* About this task: The required result is a copy of each line below in which "withClockReads" appears.

[Dataset items]
-- Opening Marker --

Lemma runOp_returns (op : QueueOp) : returns (runOp env op).
Proof.
  destruct op as [post|itemId|itemId status result error| | |]; cbn [runOp].
  - apply returns_bind; [|intros _; apply returns_ret].
    unfold addToQueue. apply returns_bind; [apply getQueue_returns|]. intros q.
    destruct (find _ (items q)); [apply returns_ret|].
    intros w. eexists. reflexivity.
  - unfold removeFromQueue. apply returns_bind; [apply getQueue_returns|]. intros q.
    apply recount_and_save_returns.
  - unfold updateItemStatus. apply returns_bind; [apply getQueue_returns|]. intros q.
    destruct (find _ (items q)) as [item|]; [|apply returns_ret].
    destruct (statusEqb status Processing && isNone (item_startedAt (setStatus status item)));
      destruct result as [partial|]; intros w; eexists; reflexivity.
  - intros w. eexists. reflexivity.
  - unfold clearCompletedItems. apply returns_bind; [apply getQueue_returns|]. intros q.
    apply recount_and_save_returns.
  - apply returns_bind; [|intros _; apply returns_ret].
    unfold retryFailedItems. apply returns_bind; [apply getQueue_returns|]. intros q.
    destruct (0 <? countStatus Failed (items q))%nat; [|apply returns_ret].
    intros w. eexists. reflexivity.
Qed.

End QueueFacts.

(** C1: from a stored queue whose counts are those of its item list, after
    each operation of any sequence of queue operations the stored counts are
    again the counts of the item list: the total is the number of items,
    each status count is the number of items with that status, and the four
    status counts add up to the total. *)
Theorem queue_counts_invariant (env : Env) (ops : list QueueOp) (w : World) :
  countsConsistent (storedQueue env w) ->
  Forall (fun w' => countsConsistent (storedQueue env w')) (worldsAfter env ops w)
  /\ Forall (fun op => returns (runOp env op)) ops.
Proof.
  intros H. split; [|apply Forall_forall; intros op _; apply runOp_returns].
  revert w H. induction ops as [|op ops IH]; intros w H; cbn [worldsAfter].
  - constructor.
  - apply (proj2 (storedQueue_consistent env w)) in H.
    pose proof (runOp_storage env op w H) as H'.
    apply (proj1 (storedQueue_consistent env _)) in H'.
    constructor; [exact H'|]. now apply IH.
Qed.

Lemma queue_counts_invariant_witness :
  Forall (fun w' => countsConsistent (storedQueue quietEnv w'))
    (worldsAfter quietEnv
       [OpAddToQueue (samplePost "a"); OpAddToQueue (samplePost "b");
        OpAddToQueue (samplePost "a");
        OpUpdateItemStatus (JS.str "item-0") Failed None (Some (JS.str "boom"));
        OpRetryFailedItems; OpUpdateItemStatus (JS.str "item-1") Completed None None;
        OpClearCompletedItems; OpRemoveFromQueue (JS.str "item-0"); OpClearQueue]
       initialWorld).
Proof.
  apply (queue_counts_invariant quietEnv _ initialWorld). repeat split.
Defined.

(** The stored queue along that sequence of operations. *)
Example queue_counts_along_a_sequence :
  map (fun w' => let q := storedQueue quietEnv w' in
                 (totalItems q, pendingItems q, processingItems q, completedItems q,
                  failedItems q))
    (worldsAfter quietEnv
       [OpAddToQueue (samplePost "a"); OpAddToQueue (samplePost "b");
        OpAddToQueue (samplePost "a");
        OpUpdateItemStatus (JS.str "item-0") Failed None (Some (JS.str "boom"));
        OpRetryFailedItems; OpUpdateItemStatus (JS.str "item-1") Completed None None;
        OpClearCompletedItems; OpRemoveFromQueue (JS.str "item-0"); OpClearQueue]
       initialWorld)
  = [(1, 1, 0, 0, 0); (2, 2, 0, 0, 0); (2, 2, 0, 0, 0); (2, 1, 0, 0, 1); (2, 2, 0, 0, 0);
     (2, 1, 0, 1, 0); (1, 1, 0, 0, 0); (0, 0, 0, 0, 0); (0, 0, 0, 0, 0)].
Proof. vm_compute. reflexivity. Qed.

(** C4: when an item of the queue already refers to the post, [addToQueue]
    returns that item and changes nothing; otherwise it appends exactly one
    item, pending, never started, without result or error, with retry count
    0, and a second call with the same post returns that item and changes
    nothing. *)
Theorem addToQueue_idempotent (env : Env) (post : CapturedPost) (w : World) :
  let queue := storedQueue env w in
  match find (fun item => JS.eqb (item_postId item) (post_id post)) (items queue) with
  | Some existing => addToQueue env post w = (JS.Ok existing, w)
  | None =>
      exists item w',
        addToQueue env post w = (JS.Ok item, w')
        /\ item_postId item = post_id post /\ item_post item = post
        /\ item_status item = Pending /\ item_startedAt item = None
        /\ item_result item = None /\ item_error item = None
        /\ item_retryCount item = 0
        /\ items (storedQueue env w') = items queue ++ [item]
        /\ countsConsistent (storedQueue env w')
        /\ addToQueue env post w' = (JS.Ok item, w')
  end.
Proof.
  cbv zeta.
  destruct (find _ (items (storedQueue env w))) as [existing|] eqn:F.
  - unfold addToQueue. erewrite bind_ok by apply getQueue_run. rewrite F.
    unfold ret. f_equal.
    unfold storedQueue in F. destruct (storage w); [reflexivity|discriminate].
  - eexists. eexists.
    split.
    { unfold addToQueue. erewrite bind_ok by apply getQueue_run. rewrite F.
      erewrite bind_ok by apply createQueueItem_run.
      erewrite bind_ok by apply recalculateTotals_run.
      cbn. reflexivity. }
    repeat split.
    + apply countStatus_partition.
    + unfold addToQueue. erewrite bind_ok by apply getQueue_run.
      cbn [storedQueue storage withStorage withClockReads withUuidCalls items
             recounted setItems].
      rewrite (find_app_none _ _ _ F). cbn [find item_postId].
      rewrite JS_eqb_refl. reflexivity.
Qed.

(* ================================================================== *)
(** * The upload loop *)
(* ================================================================== *)

Section UploadFacts.







End UploadFacts.




(* ================================================================== *)
(** * The orchestrator *)
(* ================================================================== *)

Section BatchFacts.
Variable env : Env.

(** ** The queue manager inside a run *)

Lemma items_storedQueue (w : World) : items (storedQueue env w) = storedItems w.
Proof. unfold storedQueue, storedItems. now destruct (storage w). Qed.

(** [updateItemStatus] returns, touches nothing but the queue and the clock,
    and either leaves the item list alone or overwrites the first item that
    has the identifier with an item that has it too. *)
Lemma updateItemStatus_effect (itemId : JSString) (status : QueueItemStatus)
    (result : option PartialResult) (error : option JSString) (w : World) :
  exists w',
    updateItemStatus env itemId status result error w = (JS.Ok tt, w')
    /\ sameButQueue w w'
    /\ (storedItems w' = storedItems w
        \/ exists new, hasId itemId new = true
                       /\ storedItems w' = replaceFirst (hasId itemId) new (storedItems w)).
Proof.
  unfold updateItemStatus. erewrite bind_ok by apply getQueue_run.
  rewrite items_storedQueue.
  change (fun i : QueueItem => JS.eqb (item_id i) itemId) with (hasId itemId).
  destruct (find (hasId itemId) (storedItems w)) as [item|] eqn:F.
  - apply find_some in F as [_ Hid].
    assert (Hnew : forall i, item_id i = item_id item -> hasId itemId i = true).
    { intros i Hi. unfold hasId in *. now rewrite Hi. }
    destruct (statusEqb status Processing && isNone (item_startedAt (setStatus status item)));
      destruct result as [partial|]; destruct error as [e|];
      (eexists; split; [reflexivity|]; split;
       [destruct (storage w); repeat split
       |right; eexists; split; [apply Hnew|];
        [|unfold storedItems at 1; cbn; reflexivity]; reflexivity]).
  - eexists. split; [reflexivity|]. split.
    + destruct (storage w); repeat split.
    + left. unfold storedItems. destruct (storage w) eqn:E; cbn; now rewrite ?E.
Qed.

Lemma updateItemStatus_returns itemId status result error :
  returns (updateItemStatus env itemId status result error).
Proof.
  intros w. destruct (updateItemStatus_effect itemId status result error w) as (w' & E & _).
  exists tt. now rewrite E.
Qed.

(** ** Relations every step of the per-item pipeline keeps *)

Section Frame.
Variable R : World -> World -> Prop.
Hypothesis R_refl : forall w, R w w.
Hypothesis R_trans : forall w1 w2 w3, R w1 w2 -> R w2 w3 -> R w1 w3.
Hypothesis R_calls : forall w n, R w (withPipelineCalls n w).
Hypothesis R_session : forall w p, R w (withSessionProgress p w).
Hypothesis R_event :
  forall w e, isSnapshot e = None -> R w (withLog (log w ++ [e]) w).
Hypothesis R_snapshot :
  forall w, R w (withLog (log w ++ [EvProgress (progress w)]) w).
Hypothesis R_clock : forall w n, R w (withClockReads n w).
Hypothesis R_counters :
  forall w p',
    percentage p' = percentage (progress w) -> completed p' = completed (progress w) ->
    total p' = total (progress w) -> cancelled p' = cancelled (progress w) ->
    R w (withProgress p' w).
Variable itemId : JSString.
Hypothesis R_update :
  forall s r e, preserves R (updateItemStatus env itemId s r e).

Lemma emit_preserves (e : Event) : isSnapshot e = None -> preserves R (emit e).
Proof. intros H w. now apply R_event. Qed.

-- Closing Marker --

* Response below:
      cbn [storedQueue storage withStorage withClockReads withUuidCalls items
Hypothesis R_clock : forall w n, R w (withClockReads n w).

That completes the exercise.